The cardiologist introduced herself, and ever since that night her name has been music to my heart. She had us sit as she herself pulled up and chair and drew us a picture that has been branded in my memory. The names, terms, explanations, all permeated with compassion and patience. Thank you, that was a great explanation, and I don't think I have questions yet. I wouldn't even know what questions to ask. I might be calm, but my head is spinning. I was still in nurse-mode, where I could understand and process what was going on with a touch of rational thought, but I was still a Mama scared for my Baby. waiting for the surgical meeting on Monday afternoon, got it. That's a good sign, yes. WhAT DO WE DO UNTIL THEN???

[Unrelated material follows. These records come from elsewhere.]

(** X15. A record merged from the two parses takes [number], [jobname]
    and [message_id] from the record of Form B and [type], [system],
    [job_id] and [message_text] from the record of Form A with the same
    number; so every merged record has a number, a type, a system, a job
    name, a message id and a message text that is not empty, the job id
    being there when the header of Form A had one. *)
Theorem merged_record_fields (display_a display_b : string)
    (list_a list_b : list record) :
  parse_result_a display_a = Ok list_a →
  parse_result_b display_b = Ok list_b →
  Forall
    (λ dict_z : record,
       (∃ dict_a dict_b,
          dict_a ∈ list_a ∧ dict_b ∈ list_b
          ∧ dict_a !! "number" = dict_b !! "number"
          ∧ (∀ key, key ∈ ["number"; "jobname"; "message_id"] →
                    dict_z !! key = dict_b !! key)
          ∧ (∀ key, key ∈ ["type"; "system"; "job_id"; "message_text"] →
                    dict_z !! key = dict_a !! key))
       ∧ closed dict_z ∧ complete dict_z)
    (merge_list list_a list_b).
Proof.
  intros Ha%parse_result_a_closed Hb%parse_result_b_shape.
  rewrite Forall_forall in Ha, Hb. apply Forall_forall. intros dict_z Hz.
  apply merge_list_elem in Hz as (dict_a & dict_b & Hina & Hinb & Hnum & ->).
  destruct (Hb _ Hinb) as (f0 & f2 & f4 & Hshape).
  destruct (Ha _ Hina) as [([n Hn] & [t Ht] & [s Hs]) (text & Htext & Hne)].
  assert (Hfrom_b : ∀ key, key ∈ ["number"; "jobname"; "message_id"] →
                      overlay dict_a dict_b !! key = dict_b !! key).
  { intros key Hkey. rewrite overlay_lookup.
    destruct (dict_b !! key) eqn:Hk; [done|]. exfalso. subst dict_b.
    apply list_elem_of_In in Hkey. simpl in Hkey.
    destruct Hkey as [<-|[<-|[<-|[]]]]; vm_compute in Hk; discriminate. }
  assert (Hfrom_a : ∀ key, key ∈ ["type"; "system"; "job_id"; "message_text"] →
                      overlay dict_a dict_b !! key = dict_a !! key).
  { intros key Hkey. rewrite overlay_lookup.
    destruct (dict_b !! key) eqn:Hk; [|done]. exfalso. subst dict_b.
    apply list_elem_of_In in Hkey. simpl in Hkey.
    destruct Hkey as [<-|[<-|[<-|[<-|[]]]]]; vm_compute in Hk; discriminate. }
  split; [by exists dict_a, dict_b|].
  unfold closed, headed, complete.
  rewrite (Hfrom_b "number"), (Hfrom_b "jobname"), (Hfrom_b "message_id") by set_solver.
  rewrite (Hfrom_a "type"), (Hfrom_a "system"), (Hfrom_a "message_text") by set_solver.
  rewrite Ht, Hs, Htext, <- Hnum, Hn. subst dict_b.
  repeat split; eauto; vm_compute; eauto.
Qed.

Those quiet docs came out of the corner explaining that they'd be assuming care of Joey downstairs in the Cardiac ICU (CICU). Well, it's official - we have a cardiac kid. I nodded. I think I knew - obviously I didn't know exactly what was wrong, but I know that I wasn't entirely surprised. Then the hustle and bustle as they readied Joey for his next big trip.

One more memory from that first night - I have no idea if I slept or ate or took my eyes off of him. What I do remember is coming back into the room after they put Joey on the ventilator. RELIEF. After days of being scared watching him breathe so fast, so shallow, I was finally relieved to see his chest rise and fall is slow, steady intervals filling his lungs with Oxygen. I had no idea what was in store for us, but at that moment I knew he was finally resting, and that breathed relief through my whole body.

I look at my One-Year-Old Boy now, giggling and taking deep breaths, and every day I whisper a prayer for those amazing doctors and nurses. Thank you for being there that night. Thank you from the bottom of our hearts.


  1. Ah, what a wonderful post to read, Kate! I remember being out your way a year ago for Fr. Mick's ordination, hearing of all of this, praying so hard. What a great joy and blessing to be reading of your giggling chunky one-year-old boy! I will pray tonight in thanksgiving for all of those doctors and nurses, too! :)

  2. Yeah, Fr. Mick was one of my top 5 favorite persons for this whole thing... :)

  3. It was an honor to pray for you during that first awful month, Mr. Joey! God bless you and your dear parents!